[[ Information provided, beginning ]]

(** * ariabot: provider abstraction and conversation assembly

    A shallow embedding of the core of the portable chatbot
    ([config_manager.py], [ai_providers.py], [chatbot.py],
    [telegram_bot.py]) together with the properties its specification
    states about it.

    Modelling conventions.
    - A Python [str] is a [string], one [ascii] per character; the case
      mappings [lower] and [upper] act on the letters a-z / A-Z.
    - A value read from the JSON configuration (and hence anything that
      flows out of [Config.get]) is a [PyObject]; a JSON object is a finite
      map from strings to values.
    - A message is the dict [{"role": r, "content": c}], a record here.
    - Code that may raise returns a [Result]; a caught exception is a
      [Raise e] that is matched on.
    - Everything the program obtains from outside the repository (the
      process environment, installed packages, the builtins [float] and
      [int], the vendor SDK calls, the terminal) is an explicit argument
      or an explicit event. *)

From Stdlib Require Import ZArith String Ascii List Bool.
From Stdlib Require Import Floats.SpecFloat.
From stdpp Require Import gmap strings list fin_maps.

Open Scope string_scope.
Open Scope list_scope.

(** ** Python strings *)

Definition is_upper (c : ascii) : bool :=
  let n := N_of_ascii c in ((65 <=? n) && (n <=? 90))%N.

Definition is_lower (c : ascii) : bool :=
  let n := N_of_ascii c in ((97 <=? n) && (n <=? 122))%N.

Definition ascii_lower (c : ascii) : ascii :=
  if is_upper c then ascii_of_N (N_of_ascii c + 32) else c.

Definition ascii_upper (c : ascii) : ascii :=
  if is_lower c then ascii_of_N (N_of_ascii c - 32) else c.

Fixpoint string_map (f : ascii -> ascii) (s : string) : string :=
  match s with
  | EmptyString => EmptyString
  | String c s' => String (f c) (string_map f s')
  end.

(** [s.lower()] and [s.upper()]. *)
Definition lower (s : string) : string := string_map ascii_lower s.
Definition upper (s : string) : string := string_map ascii_upper s.

(** [s.split(sep)] for a one-character separator: never the empty list,
    an empty segment between two adjacent separators. *)
Fixpoint split (sep : ascii) (s : string) : list string :=
  match s with
  | EmptyString => [EmptyString]
  | String c s' =>
      if Ascii.eqb c sep then EmptyString :: split sep s'
      else match split sep s' with
           | seg :: segs => String c seg :: segs
           | [] => [String c EmptyString]
           end
  end.

(** [sep.join(parts)]. *)
Fixpoint join (sep : string) (parts : list string) : string :=
  match parts with
  | [] => ""
  | [p] => p
  | p :: ps => p +:+ sep +:+ join sep ps
  end.

(** ** Python values and exceptions *)

#[warnings="-register-all"]
Inductive PyObject : Type :=
| JNull
| JBool (b : bool)
| JInt (z : Z)
| JFloat (f : spec_float)
| JStr (s : string)
| JArr (l : list PyObject)
| JObj (d : gmap string PyObject).

(** Truth value of an object in a condition ([if x:], [not x]). *)
Definition truthy (v : PyObject) : bool :=
  match v with
  | JNull => false
  | JBool b => b
  | JInt z => negb (z =? 0)%Z
  | JFloat (S754_zero _) => false
  | JFloat _ => true
  | JStr s => negb (String.eqb s "")
  | JArr l => negb (Nat.eqb (length l) 0)
  | JObj d => negb (Nat.eqb (size d) 0)
  end.

Inductive ExcType : Type :=
| PlainException
| ValueError
| AttributeError
| TypeError
| IndexError
| ImportError.

Record PyExc : Type := { exc_type : ExcType; exc_msg : string }.

Inductive Result (A : Type) : Type :=
| Ok (a : A)
| Raise (e : PyExc).
Arguments Ok {A} a.
Arguments Raise {A} e.

Definition bind {A B} (r : Result A) (k : A -> Result B) : Result B :=
  match r with
  | Ok a => k a
  | Raise e => Raise e
  end.

Notation "'let*' x ':=' r 'in' k" := (bind r (fun x => k))
  (at level 10, x name, r at level 100, k at level 200).

(** What the interpreter and the process supply: the environment
    variables ([os.getenv]), which third-party packages can be imported,
    and the conversions [float(x)] and [int(x)]. *)
Record Runtime : Type := {
  environ : gmap string string;
  importable : string -> bool;
  py_float : PyObject -> Result PyObject;
  py_int : PyObject -> Result PyObject
}.

(** [os.getenv(name, '')]. *)
Definition getenv (rt : Runtime) (name : string) : string :=
  default "" (environ rt !! name).

(** ** config_manager.py *)

Module Config.

Record t : Type := { config_path : string; config : PyObject }.

(** The [for k in keys] loop of [get], with its early [return default]. *)
Fixpoint get_loop (keys : list string) (value default : PyObject) : PyObject :=
  match keys with
  | [] => value
  | k :: keys' =>
      match value with
      | JObj d =>
          match d !! k with
          | Some v => get_loop keys' v default
          | None => default
          end
      | _ => default
      end
  end.

Definition get (self : t) (key : string) (default : PyObject) : PyObject :=
  let keys := split "." key in
  get_loop keys (config self) default.

Definition bot_name (self : t) : PyObject :=
  get self "bot_name" (JStr "Assistant").

Definition bot_instructions (self : t) : PyObject :=
  get self "bot_instructions" (JStr "You are a helpful assistant.").

Definition api_provider (self : t) : PyObject :=
  get self "api_provider" (JStr "openai").

Definition model (self : t) : PyObject :=
  get self "model" (JStr "gpt-3.5-turbo").

(** [x.upper()] on whatever [api_provider] returned: only a [str] has
    the method. *)
Definition str_upper (v : PyObject) : Result string :=
  match v with
  | JStr s => Ok (upper s)
  | _ => Raise {| exc_type := AttributeError;
                  exc_msg := "object has no attribute 'upper'" |}
  end.

(** The [for env_name in env_names] loop of [api_key]: [key] is
    overwritten by every probe and the loop stops at the first
    non-empty one. *)
Fixpoint probe_env (rt : Runtime) (env_names : list string) (key : PyObject)
  : PyObject :=
  match env_names with
  | [] => key
  | env_name :: rest =>
      let key := JStr (getenv rt env_name) in
      if truthy key then key else probe_env rt rest key
  end.

Definition api_key (rt : Runtime) (self : t) : Result PyObject :=
  let key := get self "api_key" (JStr "") in
  if negb (truthy key) then
    let* provider := str_upper (api_provider self) in
    let env_names :=
      [ provider +:+ "_API_KEY"; provider +:+ "API_KEY"; "API_KEY" ] in
    Ok (probe_env rt env_names key)
  else Ok key.

Definition temperature (rt : Runtime) (self : t) : Result PyObject :=
  py_float rt (get self "temperature" (JFloat (S754_finite false 6305039478318694 (-53)))).

Definition max_tokens (rt : Runtime) (self : t) : Result PyObject :=
  py_int rt (get self "max_tokens" (JInt 150)).

End Config.

(** ** ai_providers.py *)

(** One turn of a conversation: the dict [{"role": ..., "content": ...}]. *)
Record Message : Type := { role : string; content : PyObject }.

(** [xs[0]] on a list. *)
Definition first_item {A} (xs : list A) : Result A :=
  match xs with
  | x :: _ => Ok x
  | [] => Raise {| exc_type := IndexError; exc_msg := "list index out of range" |}
  end.

(** [raise Exception(f"<prefix>{e}")] in an [except Exception as e]
    handler around [body]. *)
Definition reraise {A} (prefix : string) (body : Result A) : Result A :=
  match body with
  | Ok a => Ok a
  | Raise e =>
      Raise {| exc_type := PlainException; exc_msg := prefix +:+ exc_msg e |}
  end.

Module AIProvider.

(** The attributes bound by [AIProvider.__init__]. *)
Record t : Type := {
  config : Config.t;
  api_key : PyObject;
  model : PyObject;
  temperature : PyObject;
  max_tokens : PyObject
}.

Definition __init__ (rt : Runtime) (config : Config.t) : Result t :=
  let* api_key := Config.api_key rt config in
  let model := Config.model config in
  let* temperature := Config.temperature rt config in
  let* max_tokens := Config.max_tokens rt config in
  Ok {| config := config; api_key := api_key; model := model;
        temperature := temperature; max_tokens := max_tokens |}.

End AIProvider.

(** Keyword arguments of [client.chat.completions.create], the call both
    the OpenAI and the Groq SDK expose, and the reply reduced to the
    [message.content] of each of its [choices]. *)
Record CompletionsCreate : Type := {
  cc_model : PyObject;
  cc_messages : list Message;
  cc_temperature : PyObject;
  cc_max_tokens : PyObject
}.

Record ChatCompletion : Type := { choices : list PyObject }.

(** A constructed provider: which of the five classes it is an instance
    of, with the attributes the class adds to the inherited ones. *)
Inductive Provider : Type :=
| OpenAI (self : AIProvider.t)
| Anthropic (self : AIProvider.t)
| Cohere (self : AIProvider.t)
| Ollama (self : AIProvider.t) (base_url : PyObject)
| Groq (self : AIProvider.t).

(** The [try: import pkg ... except ImportError: raise ImportError(msg)]
    of the constructors; building the SDK client from an importable
    package is taken to succeed. *)
Definition import_sdk (rt : Runtime) (pkg msg : string) (p : Provider)
  : Result Provider :=
  if importable rt pkg then Ok p
  else Raise {| exc_type := ImportError; exc_msg := msg |}.

Module OpenAIProvider.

[[ Information provided, end ]]

▸ **What to work on**
In the listing above, how many lines contain the string "truthy"? State the number and stop.

▸ **Answer area**
3